- **How to complete this task**:
Once the line containing "(** C2: the" is found in the entries below, restate it and each following line word for word, stopping after the line containing "minimizing spoke never".

- **Task inputs**:
▼

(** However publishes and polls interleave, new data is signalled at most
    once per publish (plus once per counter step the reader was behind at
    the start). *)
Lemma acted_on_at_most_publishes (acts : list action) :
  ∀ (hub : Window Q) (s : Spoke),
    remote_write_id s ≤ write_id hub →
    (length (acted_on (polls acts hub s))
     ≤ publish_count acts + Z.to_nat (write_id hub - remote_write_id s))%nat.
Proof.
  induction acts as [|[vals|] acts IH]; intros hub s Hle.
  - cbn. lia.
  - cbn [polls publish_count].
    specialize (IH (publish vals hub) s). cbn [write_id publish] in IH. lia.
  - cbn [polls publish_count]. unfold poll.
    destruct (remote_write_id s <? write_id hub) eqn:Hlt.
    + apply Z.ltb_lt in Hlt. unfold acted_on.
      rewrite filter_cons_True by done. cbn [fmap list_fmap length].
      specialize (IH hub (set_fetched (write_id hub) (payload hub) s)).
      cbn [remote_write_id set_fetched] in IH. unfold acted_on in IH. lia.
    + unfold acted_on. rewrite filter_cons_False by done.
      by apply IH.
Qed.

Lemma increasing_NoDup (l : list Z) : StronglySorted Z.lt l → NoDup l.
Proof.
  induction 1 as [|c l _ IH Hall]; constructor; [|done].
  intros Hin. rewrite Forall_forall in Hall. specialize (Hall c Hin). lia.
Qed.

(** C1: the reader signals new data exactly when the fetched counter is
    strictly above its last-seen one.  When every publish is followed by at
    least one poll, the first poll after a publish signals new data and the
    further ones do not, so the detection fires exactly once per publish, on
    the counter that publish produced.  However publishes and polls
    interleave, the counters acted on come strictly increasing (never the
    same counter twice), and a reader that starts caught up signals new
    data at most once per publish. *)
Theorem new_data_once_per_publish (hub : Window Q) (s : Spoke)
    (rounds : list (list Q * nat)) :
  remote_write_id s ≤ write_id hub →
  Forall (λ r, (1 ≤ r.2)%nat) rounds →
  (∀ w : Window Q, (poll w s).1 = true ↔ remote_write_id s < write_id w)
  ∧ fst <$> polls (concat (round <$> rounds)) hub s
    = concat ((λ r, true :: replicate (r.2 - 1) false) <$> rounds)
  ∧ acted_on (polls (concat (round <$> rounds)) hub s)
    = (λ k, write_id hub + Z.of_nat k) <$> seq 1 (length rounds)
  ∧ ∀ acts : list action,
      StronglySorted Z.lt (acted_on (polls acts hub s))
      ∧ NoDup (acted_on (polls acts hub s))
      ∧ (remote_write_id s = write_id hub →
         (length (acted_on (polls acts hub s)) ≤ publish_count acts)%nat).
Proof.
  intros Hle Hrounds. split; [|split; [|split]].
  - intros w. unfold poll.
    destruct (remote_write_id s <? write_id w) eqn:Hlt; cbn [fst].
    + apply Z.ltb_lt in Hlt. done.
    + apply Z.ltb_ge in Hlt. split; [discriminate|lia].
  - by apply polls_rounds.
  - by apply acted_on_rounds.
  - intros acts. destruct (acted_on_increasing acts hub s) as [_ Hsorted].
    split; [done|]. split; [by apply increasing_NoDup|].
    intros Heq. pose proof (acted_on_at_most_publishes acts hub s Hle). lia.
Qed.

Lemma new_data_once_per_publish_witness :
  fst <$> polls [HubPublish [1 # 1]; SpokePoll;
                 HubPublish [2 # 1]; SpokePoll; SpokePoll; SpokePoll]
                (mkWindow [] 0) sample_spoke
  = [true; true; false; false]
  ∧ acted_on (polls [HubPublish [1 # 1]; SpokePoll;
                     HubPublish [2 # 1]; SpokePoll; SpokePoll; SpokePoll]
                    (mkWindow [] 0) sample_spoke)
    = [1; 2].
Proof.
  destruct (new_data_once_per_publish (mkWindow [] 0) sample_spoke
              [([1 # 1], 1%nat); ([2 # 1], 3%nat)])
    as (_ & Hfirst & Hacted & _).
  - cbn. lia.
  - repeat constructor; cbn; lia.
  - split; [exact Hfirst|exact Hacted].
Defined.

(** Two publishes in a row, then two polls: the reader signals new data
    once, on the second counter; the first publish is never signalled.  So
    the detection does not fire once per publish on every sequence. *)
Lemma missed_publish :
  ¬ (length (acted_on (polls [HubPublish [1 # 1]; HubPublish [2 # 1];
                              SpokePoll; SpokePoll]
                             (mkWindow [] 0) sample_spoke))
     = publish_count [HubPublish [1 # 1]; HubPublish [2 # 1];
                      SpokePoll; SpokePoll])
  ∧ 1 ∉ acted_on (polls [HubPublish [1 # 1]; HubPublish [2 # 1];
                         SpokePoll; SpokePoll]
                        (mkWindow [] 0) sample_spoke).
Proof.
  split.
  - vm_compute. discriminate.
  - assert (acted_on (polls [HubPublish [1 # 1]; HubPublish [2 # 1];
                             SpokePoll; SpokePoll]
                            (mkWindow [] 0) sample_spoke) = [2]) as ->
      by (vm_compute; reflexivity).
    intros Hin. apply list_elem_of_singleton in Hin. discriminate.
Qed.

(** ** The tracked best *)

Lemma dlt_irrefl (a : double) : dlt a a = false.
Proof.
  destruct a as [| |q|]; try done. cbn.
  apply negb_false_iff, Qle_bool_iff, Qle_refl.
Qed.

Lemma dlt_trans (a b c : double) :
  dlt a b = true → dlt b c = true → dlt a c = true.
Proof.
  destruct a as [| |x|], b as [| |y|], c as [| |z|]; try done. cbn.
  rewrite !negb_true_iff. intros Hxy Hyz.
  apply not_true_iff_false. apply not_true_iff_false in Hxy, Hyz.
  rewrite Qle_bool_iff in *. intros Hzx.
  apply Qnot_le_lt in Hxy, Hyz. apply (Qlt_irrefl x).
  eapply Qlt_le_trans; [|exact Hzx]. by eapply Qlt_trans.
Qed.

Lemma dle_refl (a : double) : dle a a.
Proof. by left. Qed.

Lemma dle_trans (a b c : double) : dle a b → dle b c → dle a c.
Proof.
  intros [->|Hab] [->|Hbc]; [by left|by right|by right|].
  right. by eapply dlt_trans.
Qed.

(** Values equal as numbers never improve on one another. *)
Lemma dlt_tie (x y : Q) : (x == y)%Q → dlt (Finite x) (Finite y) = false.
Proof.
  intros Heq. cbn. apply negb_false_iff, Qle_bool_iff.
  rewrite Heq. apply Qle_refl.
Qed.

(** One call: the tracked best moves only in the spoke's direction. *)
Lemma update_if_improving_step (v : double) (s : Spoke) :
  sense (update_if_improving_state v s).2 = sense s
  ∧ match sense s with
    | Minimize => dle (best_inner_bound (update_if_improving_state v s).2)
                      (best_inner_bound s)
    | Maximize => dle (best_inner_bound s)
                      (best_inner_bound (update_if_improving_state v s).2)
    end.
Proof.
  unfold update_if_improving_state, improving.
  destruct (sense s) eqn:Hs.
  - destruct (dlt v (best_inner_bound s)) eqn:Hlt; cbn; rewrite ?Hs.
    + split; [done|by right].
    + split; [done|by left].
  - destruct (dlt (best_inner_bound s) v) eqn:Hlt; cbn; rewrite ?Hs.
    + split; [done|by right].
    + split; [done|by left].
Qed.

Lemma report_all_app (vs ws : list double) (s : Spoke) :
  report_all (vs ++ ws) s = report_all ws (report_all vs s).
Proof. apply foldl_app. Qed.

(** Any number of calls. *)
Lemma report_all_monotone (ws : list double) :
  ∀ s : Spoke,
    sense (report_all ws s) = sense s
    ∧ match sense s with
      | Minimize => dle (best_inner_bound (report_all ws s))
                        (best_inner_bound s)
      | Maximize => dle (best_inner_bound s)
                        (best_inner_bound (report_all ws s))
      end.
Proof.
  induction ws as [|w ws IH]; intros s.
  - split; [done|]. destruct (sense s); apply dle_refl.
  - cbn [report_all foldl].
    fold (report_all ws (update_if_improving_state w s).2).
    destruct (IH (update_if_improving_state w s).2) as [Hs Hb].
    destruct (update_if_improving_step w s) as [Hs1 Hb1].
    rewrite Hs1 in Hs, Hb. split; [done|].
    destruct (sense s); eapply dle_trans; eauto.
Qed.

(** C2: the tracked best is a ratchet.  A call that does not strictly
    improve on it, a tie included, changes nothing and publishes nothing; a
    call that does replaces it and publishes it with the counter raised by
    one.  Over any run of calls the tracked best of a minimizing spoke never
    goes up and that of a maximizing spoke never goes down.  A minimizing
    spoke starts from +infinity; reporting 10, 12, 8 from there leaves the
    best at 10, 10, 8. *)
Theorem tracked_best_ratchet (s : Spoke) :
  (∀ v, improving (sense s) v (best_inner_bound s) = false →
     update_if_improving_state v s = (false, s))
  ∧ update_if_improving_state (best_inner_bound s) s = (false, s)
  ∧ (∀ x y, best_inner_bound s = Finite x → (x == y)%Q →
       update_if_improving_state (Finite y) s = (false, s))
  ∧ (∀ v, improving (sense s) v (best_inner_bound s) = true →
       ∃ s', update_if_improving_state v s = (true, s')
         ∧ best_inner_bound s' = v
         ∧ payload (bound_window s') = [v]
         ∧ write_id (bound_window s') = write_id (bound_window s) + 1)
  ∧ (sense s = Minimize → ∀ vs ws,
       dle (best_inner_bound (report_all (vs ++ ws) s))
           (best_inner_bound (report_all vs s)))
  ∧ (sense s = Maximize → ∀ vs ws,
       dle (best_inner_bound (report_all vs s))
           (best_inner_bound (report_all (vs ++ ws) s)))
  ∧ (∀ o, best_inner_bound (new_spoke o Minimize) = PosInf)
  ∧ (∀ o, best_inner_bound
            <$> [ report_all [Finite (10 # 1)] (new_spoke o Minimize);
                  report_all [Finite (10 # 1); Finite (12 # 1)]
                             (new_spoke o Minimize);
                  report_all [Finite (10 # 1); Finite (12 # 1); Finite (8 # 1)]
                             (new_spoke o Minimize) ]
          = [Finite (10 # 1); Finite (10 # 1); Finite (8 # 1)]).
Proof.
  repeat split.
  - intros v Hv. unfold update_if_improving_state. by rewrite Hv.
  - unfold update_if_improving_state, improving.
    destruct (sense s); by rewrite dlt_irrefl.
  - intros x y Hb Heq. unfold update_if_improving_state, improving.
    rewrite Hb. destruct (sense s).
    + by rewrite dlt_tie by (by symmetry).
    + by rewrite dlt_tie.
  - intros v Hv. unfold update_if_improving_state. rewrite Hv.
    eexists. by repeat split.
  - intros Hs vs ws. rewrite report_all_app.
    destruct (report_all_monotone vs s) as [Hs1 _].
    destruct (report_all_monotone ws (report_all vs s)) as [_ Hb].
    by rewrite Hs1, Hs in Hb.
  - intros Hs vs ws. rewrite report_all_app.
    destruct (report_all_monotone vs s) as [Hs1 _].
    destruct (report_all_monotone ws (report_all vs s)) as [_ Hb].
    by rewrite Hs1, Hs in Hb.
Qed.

▲

- **Exercise response**:
(** C2: the tracked best is a ratchet.  A call that does not strictly
    improve on it, a tie included, changes nothing and publishes nothing; a
    call that does replaces it and publishes it with the counter raised by
    one.  Over any run of calls the tracked best of a minimizing spoke never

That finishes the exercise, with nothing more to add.